Oh, OK. It just seemed from the way you discussed your local conditions in the OP that you were specifically curious about what might be happening close to home.
My guess would be that there are many factors contributing to the worldwide decline of amphibians. As as been mentioned in the previous posts, potential causes for the amphibian declines have been seen as:
- Habitat destruction & fragmentation
- Parasites
- Diseases
- Pollution
- Increased exposure to UV
- Climate change
- Spread of invasive/exotic species
- Increased predation
… there may be more, but I don’t have the time right now to generate an extensive list. Actually, a better list is available at: Darn they made a better list than I did!
There is good enough evidence for several of these factors (especially 1, 2, 3, 4, and 7), IMHO, to suggest that different factors are operating in the decline of different populations of amphibians, and that in some populations, multiple factors are the cause.
This is what’s caused a bit of confusion in my mind for a couple reasons:
[ul][li]I can’t think of any example of the decline or extinction of a species that has nothing to do with the environment that species lives in. It follows that if the frogs in your pond are disappearing, something in their environment is the cause. Perhaps you meant that you don’t believe anthropogenic changes in the environment are the cause?[/li]

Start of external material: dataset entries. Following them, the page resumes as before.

(** C9. In a well-formed state where the only king of the side to move
    has an enemy rook next to it on its rank, the in-check computation
    returns true, and every move of the legal-move list either takes the
    rook or moves the king to another rank (between adjacent squares there
    is nothing to block).  The rook's ray is decided by the absent
    [_clear_straight], of which the specification's requirement is
    assumed. *)
Theorem C9_adjacent_rook_gives_check (s : VideoChess) (r c c' : Z) :
  row_rays_clear ext -> wf_state s ->
  sole_king (board s) (current_player s) (r, c) ->
  Z.abs (c' - c) = 1 -> _is_valid r c' = true ->
  piece_at (board s) (r, c')
    = Some (mkPiece (opposite (current_player s)) Rook) ->
  _in_check ext s (current_player s) = Ok true /\
  forall ms m,
    get_legal_moves ext s = Ok ms -> In m ms ->
    captures_on m (r, c') \/
    (m_start m = (r, c) /\ fst (m_end m) <> r).
Proof.
  intros Hext Hwf Hking Habs Hvr Hrook. split.
  - apply (rook_on_rank_checks ext s _ r c c'); auto; [apply Hwf|].
    intros x Hx. lia.
  - intros ms m H Hin.
    destruct (legal_facts ext _ _ _ Hwf H Hin)
      as (p & s' & Hvs & Hve & Hp & Hcol & Hsh & Hcs & Hs' & Hchk).
    destruct (apply_move_board ext _ _ _ _ (proj1 Hwf) Hvs Hve Hp Hs')
      as [Hwf' Hb].
    destruct Hking as (Hvk & Hk & Huniq).
    set (col := current_player s) in *.
    destruct (sq_eqb (r, c') (m_end m)) eqn:Eend.
    { left. left. apply sq_eqb_spec in Eend. auto. }
    destruct (m_en_passant m && sq_eqb (r, c') (taken_square m)) eqn:Etk.
    { left. right. apply andb_true_iff in Etk as [? Etk].
      apply sq_eqb_spec in Etk. auto. }
    assert (Estart : sq_eqb (r, c') (m_start m) = false).
    { destruct (sq_eqb (r, c') (m_start m)) eqn:E; [|reflexivity].
      apply sq_eqb_spec in E. rewrite <- E, Hrook in Hp.
      apply Some_inj in Hp. subst p. unfold _color in Hcol. simpl in Hcol.
      destruct col; discriminate. }
    assert (Hrook' : piece_at (board s') (r, c')
                     = Some (mkPiece (opposite col) Rook)).
    { rewrite (Hb (r, c') Hvr), Eend, Estart, Etk. exact Hrook. }
    destruct (sq_eqb (r, c) (m_start m)) eqn:Est.
    + (* the king moves *)
      apply sq_eqb_spec in Est.
      destruct (Z.eq_dec (fst (m_end m)) r) as [Erow|Erow]; [|right; auto].
      exfalso.
      rewrite <- Est, Hk in Hp. apply Some_inj in Hp. subst p.
      unfold move_shape in Hsh.
      destruct m as [[sr sc] [er ec] ep cs]. simpl in *.
      injection Est as <- <-. subst er cs.
      destruct ep; [destruct Hsh; discriminate|].
      destruct Hsh as (_ & _ & Hec).
      assert (Hne : ec <> c').
      { intros ->. rewrite sq_eqb_refl in Eend. discriminate. }
      assert (Hland : landing_piece s
                        (mkMove (r, c) (r, ec) false None)
                        (mkPiece col King) = mkPiece col King)
        by reflexivity.
      rewrite Hland in Hb.
      assert (Hc : _in_check ext s' col = Ok true).
      { apply (rook_on_rank_checks ext s' col r ec c'); auto.
        - split; [exact Hve|]. split.
          + rewrite (Hb (r, ec) Hve), sq_eqb_refl. reflexivity.
          + intros q Hq Hq'. rewrite (Hb q Hq) in Hq'.
            destruct (sq_eqb q (r, ec)) eqn:E1;
              [apply sq_eqb_spec in E1; exact E1|].
            destruct (sq_eqb q (r, c)) eqn:E2; [discriminate|].
            simpl in Hq'. apply (Huniq q Hq) in Hq'.
            subst q. rewrite sq_eqb_refl in E2. discriminate.
        - intros x Hx.
          assert (x = c /\ ec <> c) as [-> Hec'] by lia.
          assert (Hvx : _is_valid (fst (r, c)) (snd (r, c)) = true)
            by exact Hvk.
          rewrite (Hb (r, c) Hvx).
          rewrite (sq_eqb_neq (r, c) (r, ec)) by congruence.
          rewrite sq_eqb_refl. reflexivity. }
      rewrite Hc in Hchk. discriminate.
    + (* another piece moves *)
      exfalso.
      assert (Hnk : forall x, x <> mkPiece col King ->
                              landing_piece s m x <> mkPiece col King).
      { intros x Hx. unfold landing_piece.
        destruct (kind_eqb (pkind x) Pawn && _); [discriminate|exact Hx]. }
      assert (Hp' : p <> mkPiece col King).
      { intros ->. apply (Huniq _ Hvs) in Hp.
        rewrite Hp, sq_eqb_refl in Est. discriminate. }
      assert (Hothers : forall q,
                 _is_valid (fst q) (snd q) = true ->
                 piece_at (board s') q = Some (mkPiece col King) ->
                 q = (r, c) /\ sq_eqb (r, c) (m_end m) = false /\
                 m_en_passant m && sq_eqb (r, c) (taken_square m) = false).
      { intros q Hq Hq'. rewrite (Hb q Hq) in Hq'.
        destruct (sq_eqb q (m_end m)) eqn:E1.
        { apply Some_inj in Hq'. destruct (Hnk p Hp' Hq'). }
        destruct (sq_eqb q (m_start m)) eqn:E2; [discriminate|].
        destruct (m_en_passant m && sq_eqb q (taken_square m)) eqn:E3;
          [discriminate|].
        apply (Huniq q Hq) in Hq'. subst q. auto. }
      destruct (sq_eqb (r, c) (m_end m)
                || (m_en_passant m && sq_eqb (r, c) (taken_square m)))
        eqn:Eclob.
      * (* the king is removed from the board *)
        assert (Hc : king_pos s' col = Err StopIteration).
        { apply king_pos_none; [exact Hwf'|].
          intros q Hq Hq'. destruct (Hothers q Hq Hq') as (_ & E1 & E2).
          rewrite E1, E2 in Eclob. discriminate. }
        unfold _in_check in Hchk. rewrite Hc in Hchk. discriminate.
      * apply orb_false_iff in Eclob as [E1 E2].
        assert (Hc : _in_check ext s' col = Ok true).
        { apply (rook_on_rank_checks ext s' col r c c'); auto.
          - split; [exact Hvk|]. split.
            + rewrite (Hb (r, c) Hvk), E1, Est, E2. exact Hk.
            + intros q Hq Hq'. apply (Hothers q Hq Hq').
          - intros x Hx. lia. }
        rewrite Hc in Hchk. discriminate.
Qed.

[li]If we’re talking about the worldwide decline of amphibians, your pond could still be fine, and it would not preclude the possibility that in the rest of the world, ponds aren’t doing so well, causing amphibian decline.[/ul][/li]
But it is still possible that all the environmental factors in your pond are suitable for frog habitation, and that the frogs in your pond would still be in decline.
An excellent example of research into why frogs did not inhabit ponds thought to be well-suited for frog habitation can be found in Gulve, P.S. 1994. Distribution and extinction patterns within a northern metapopulation of the pool frog, Rana lessonae. Ecology vol. 75(5): 1357-1367. A short summary is this: Gulve was curious as to why physical characteristics of ponds did not predict as well as expected frog habitation or extinction. He found that while warmer summer temperature tended to be correlated with occupied ponds, a more important variable was the presence or absence of frogs in nearby ponds. Frog populations were sustained by large source populations, and the farther the pond was from a successful source population (and successful source populations in his area were being eliminated by succession and by farmers draining ponds), the less chance that the pond would be occupied by frogs. I suspect many of the ponds he discusses are larger than your local pond, because he describes some of them as “lakes,” however, he does not state the size of these ponds. This mechanism may also be causing the decline in your local population.
AFAIK, toads, part of the Order Anura along with frogs, are also being effected by the worldwide decline in amphibians. I don’t know why they aren’t declining in your pond at the same time the frogs are, but there’s no reason that any of these hypotheses would have to have the same impact on both groups.
Unless, of course, the creationists are right, and God’s not planning on another plague of frogs, but He does want to keep the toads around just in case we start using His people to build some more pyramids!